Grace Farms, the River building

It’s the vision of Sharon Prince, president of the Grace Farms Foundation. She aspired to build a space that enables social justice, explores faith, fosters community, and champions nature. “It’s for people of all faiths—or no faith at all,” Prince says. “It’s a new kind of public space.” To accomplish the programming, Grace Farms enlisted Kenyon Adams to direct its arts program and Krishna Patel to spearhead justice initiatives.

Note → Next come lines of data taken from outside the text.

(* ===== verification/PbftIdentity.v ===== *)
(** * Identities of the validators

    Node identities and message authentication in the runtime, the keys of a
    validated plan, and the way from generated identities to accepted messages. *)
From S2P Require Import Prelude GoStd GoJson JsonRoundtrip GoStruct GoText TxSign Tx Block BlockCodec PbftTypes PbftAuth.
Local Open Scope N_scope.

(** ** Node identities and message authentication in the runtime ([executor/v5/pbft_safety.go])

    The public keys of the validators are part of the run plan; each process gets
    its private key through its environment. The runtime keeps the plan and its
    node; [rt_env] is what [os.Getenv] returns for the key. The texts of errors
    leave out the values they quote. *)

Definition PBFTIdentitySchemeEd25519V1 : string := "ed25519-node-identity-v1".

(** The fields of the plan that identities depend on. *)
Record NodePlan := MkNodePlan { np_NodeID : string; np_ShardID : string; np_Validators : list string }.
Record Plan := MkPlan {
  pl_PlanID : string;
  pl_PBFTIdentityScheme : string;
  pl_PBFTPublicKeys : gmap string string;
  pl_NodeConfigs : list NodePlan;
}.
Record NodeRuntime := MkRuntime { rt_plan : Plan; rt_node : NodePlan; rt_env : string }.

(** *** Generating keys *)

Fixpoint identity_ids (seen : gset string) (nodes : list NodePlan) : string + list string :=
  match nodes with
  | [] => inr []
  | node :: nodes' =>
      let id := trim_space (np_NodeID node) in
      if id ≟ "" then inl "pbft identity generation found empty node id"
      else if bool_decide (id ∈ seen) then inl "pbft identity generation found duplicate node id"
      else match identity_ids ({[id]} ∪ seen) nodes' with
           | inl e => inl e
           | inr ids => inr (id :: ids)
           end
  end.

(** The keys for the sorted ids; [generate i] is what the [i]-th call of
    [ed25519.GenerateKey] returns, [None] when the source of randomness fails. *)
Fixpoint identity_keys (generate : nat → option (list N * list N)) (i : nat) (ids : list string)
    (publicKeys privateKeys : gmap string string) : string + (gmap string string * gmap string string) :=
  match ids with
  | [] => inr (publicKeys, privateKeys)
  | id :: ids' =>
      match generate i with
      | None => inl "generate pbft identity"
      | Some (publicKey, privateKey) =>
          identity_keys generate (S i) ids' (<[id := EncodePublicKey publicKey]> publicKeys)
            (<[id := EncodePrivateKey privateKey]> privateKeys)
      end
  end.

Definition GeneratePBFTIdentityMaterial (generate : nat → option (list N * list N)) (nodes : list NodePlan)
    : string + (gmap string string * gmap string string) :=
  match identity_ids ∅ nodes with
  | inl e => inl e
  | inr ids => identity_keys generate 0 (sort_strings ids) ∅ ∅
  end.

(** *** Checking a plan *)

(** The first loop: the nodes by id and the owners of the keys. *)
Fixpoint check_identities (keys : gmap string string) (nodeByID : gmap string NodePlan) (ownerByKey : gmap string string)
    (nodes : list NodePlan) : string + gmap string NodePlan :=
  match nodes with
  | [] => inr nodeByID
  | node :: nodes' =>
      let nodeID := trim_space (np_NodeID node) in
      if nodeID ≟ "" then inl "pbft plan contains empty node id"
      else if nodeID ≠? np_NodeID node then inl "pbft node id contains surrounding whitespace"
      else if bool_decide (is_Some (nodeByID !! nodeID)) then inl "pbft plan contains duplicate node id"
      else
        let nodeByID := <[nodeID := node]> nodeByID in
        let encoded := trim_space (default "" (keys !! nodeID)) in
        if encoded ≟ "" then inl "pbft public key missing for node"
        else match DecodePublicKey encoded with
             | inl e => inl "pbft public key for node"
             | inr publicKey =>
                 let canonicalKey := EncodePublicKey publicKey in
                 let owner := default "" (ownerByKey !! canonicalKey) in
                 if (owner ≠? "") && (owner ≠? nodeID) then inl "pbft public key reused"
                 else check_identities keys nodeByID (<[canonicalKey := nodeID]> ownerByKey) nodes'
             end
  end.

(** The validators of one node. *)
Fixpoint check_validators (plan : Plan) (nodeByID : gmap string NodePlan) (node : NodePlan) (seen : gset string)
    (validators : list string) : string + gset string :=
  match validators with
  | [] => inr seen
  | validatorRaw :: validators' =>
      let validator := trim_space validatorRaw in
      if validator ≟ "" then inl "pbft validator set contains empty node id"
      else if validator ≠? validatorRaw then inl "pbft validator id contains surrounding whitespace"
      else if bool_decide (validator ∈ seen) then inl "pbft validator set contains duplicate node"
      else match nodeByID !! validator with
           | None => inl "pbft validator is not present in node configs"
           | Some validatorNode =>
               if trim_space (np_ShardID validatorNode) ≠? trim_space (np_ShardID node)
               then inl "pbft validator belongs to another shard"
               else if trim_space (default "" (pl_PBFTPublicKeys plan !! validator)) ≟ ""
               then inl "pbft validator has no registered public key"
               else check_validators plan nodeByID node ({[validator]} ∪ seen) validators'
           end
  end.

Fixpoint check_membership (plan : Plan) (nodeByID : gmap string NodePlan) (nodes : list NodePlan) : error :=
  match nodes with
  | [] => None
  | node :: nodes' =>
      match check_validators plan nodeByID node ∅ (np_Validators node) with
      | inl e => Some e
      | inr seenValidator =>
          reject negb (bool_decide (trim_space (np_NodeID node) ∈ seenValidator))
            as "pbft node is not a member of its own validator set" ;;
          check_membership plan nodeByID nodes'
      end
  end.

Definition ValidatePBFTIdentityPlan (plan : Plan) : error :=
  reject pl_PBFTIdentityScheme plan ≠? PBFTIdentitySchemeEd25519V1 as "unsupported pbft identity scheme" ;;
  reject size (pl_PBFTPublicKeys plan) ≟ O as "pbft public key registry is empty" ;;
  match check_identities (pl_PBFTPublicKeys plan) ∅ ∅ (pl_NodeConfigs plan) with
  | inl e => Some e
  | inr nodeByID =>
      reject existsb (λ kv, negb (bool_decide (is_Some (nodeByID !! trim_space kv.1)))) (map_to_list (pl_PBFTPublicKeys plan))
        as "pbft public key registry contains unknown node" ;;
      check_membership plan nodeByID (pl_NodeConfigs plan)
  end.

(** *** Keys of the runtime *)

Definition pbftAuthenticationRequired (r : NodeRuntime) : bool :=
  (trim_space (pl_PBFTIdentityScheme (rt_plan r)) ≠? "") || (0 <? size (pl_PBFTPublicKeys (rt_plan r)))%nat ||
  (trim_space (pl_PlanID (rt_plan r)) ≠? "").

Definition pbftTestIdentityFallbackAllowed (r : NodeRuntime) : bool :=
  (trim_space (pl_PlanID (rt_plan r)) ≟ "") && (trim_space (pl_PBFTIdentityScheme (rt_plan r)) ≟ "") &&
  (size (pl_PBFTPublicKeys (rt_plan r)) ≟ O).

Section Runtime.
Context `{!Ed25519}.

Definition deterministicPBFTTestPrivateKey (nodeID : string) : list N :=
  new_key_from_seed (Sha256.sum256 (bytes_of_string ("mbe-pbft-test-only-v1|" +:+ nodeID))).

Definition pbftPublicKey (r : NodeRuntime) (nodeID : string) : string + list N :=
  let nodeID := trim_space nodeID in
  if nodeID ≟ "" then inl "pbft public key lookup has empty node id"
  else
    let encoded := trim_space (default "" (pl_PBFTPublicKeys (rt_plan r) !! nodeID)) in
    if encoded ≠? "" then
      match DecodePublicKey encoded with
      | inl e => inl "pbft public key for node"
      | inr key => inr key
      end
    else if pbftTestIdentityFallbackAllowed r then inr (public_of (deterministicPBFTTestPrivateKey nodeID))
    else inl "pbft public key missing for node".

Definition pbftSigningPrivateKey (r : NodeRuntime) : string + list N :=
  let encoded := trim_space (rt_env r) in
  if encoded ≟ "" then
    if pbftTestIdentityFallbackAllowed r then inr (deterministicPBFTTestPrivateKey (np_NodeID (rt_node r)))
    else inl "pbft private key is not available for node"
  else
    match DecodePrivateKey encoded with
    | inl e => inl "pbft private key for node"
    | inr privateKey =>
        match pbftPublicKey r (np_NodeID (rt_node r)) with
        | inl e => inl e
        | inr publicKey =>
            if public_of privateKey ≠? publicKey
            then inl "pbft private key does not match registered public key for node"
            else inr privateKey
        end
    end.

(** *** Signing *)

(** The six methods [signPBFT...] differ in the function that signs. *)
Definition sign_with {M} (sign : option M → list N → string + M) (r : NodeRuntime) (msg : M) : string + M :=
  if negb (pbftAuthenticationRequired r) then inr msg
  else match pbftSigningPrivateKey r with
       | inl e => inl e
       | inr privateKey => sign (Some msg) privateKey
       end.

Built to the tune of $67 million dollars, the 83,000-square-foot building encompasses a 700-seat auditorium; a library stocked with books on social justice, art, and religion; a common room with a cafe and seating for 300; a welcoming pavilion where expert tea masters serve top-notch brews; and a recreation center and media lab that’s sunken into the earth. A winding roof line stretches 1,400 feet—about a quarter of a mile—from one end of the building to the other, and it negotiates a 40-foot elevation change. Traversing the length of the building is meant to elicit pause and reflection. Because of the hairpin turns and switchbacks in the design, the building’s appearance shifts and the journey continually reveals new perspectives of the form.

Kazuyo Sejima and Ryue Nishizawa at Grace Farms groundbreaking© Lisa Berg

“It was one of the most beautiful sites we’ve ever been to,” Kazuyo Sejima, coprincipal of SANAA, with Ryue Nishizawa, says. “When we walked the grounds, it was apparent that the site would play a big role.”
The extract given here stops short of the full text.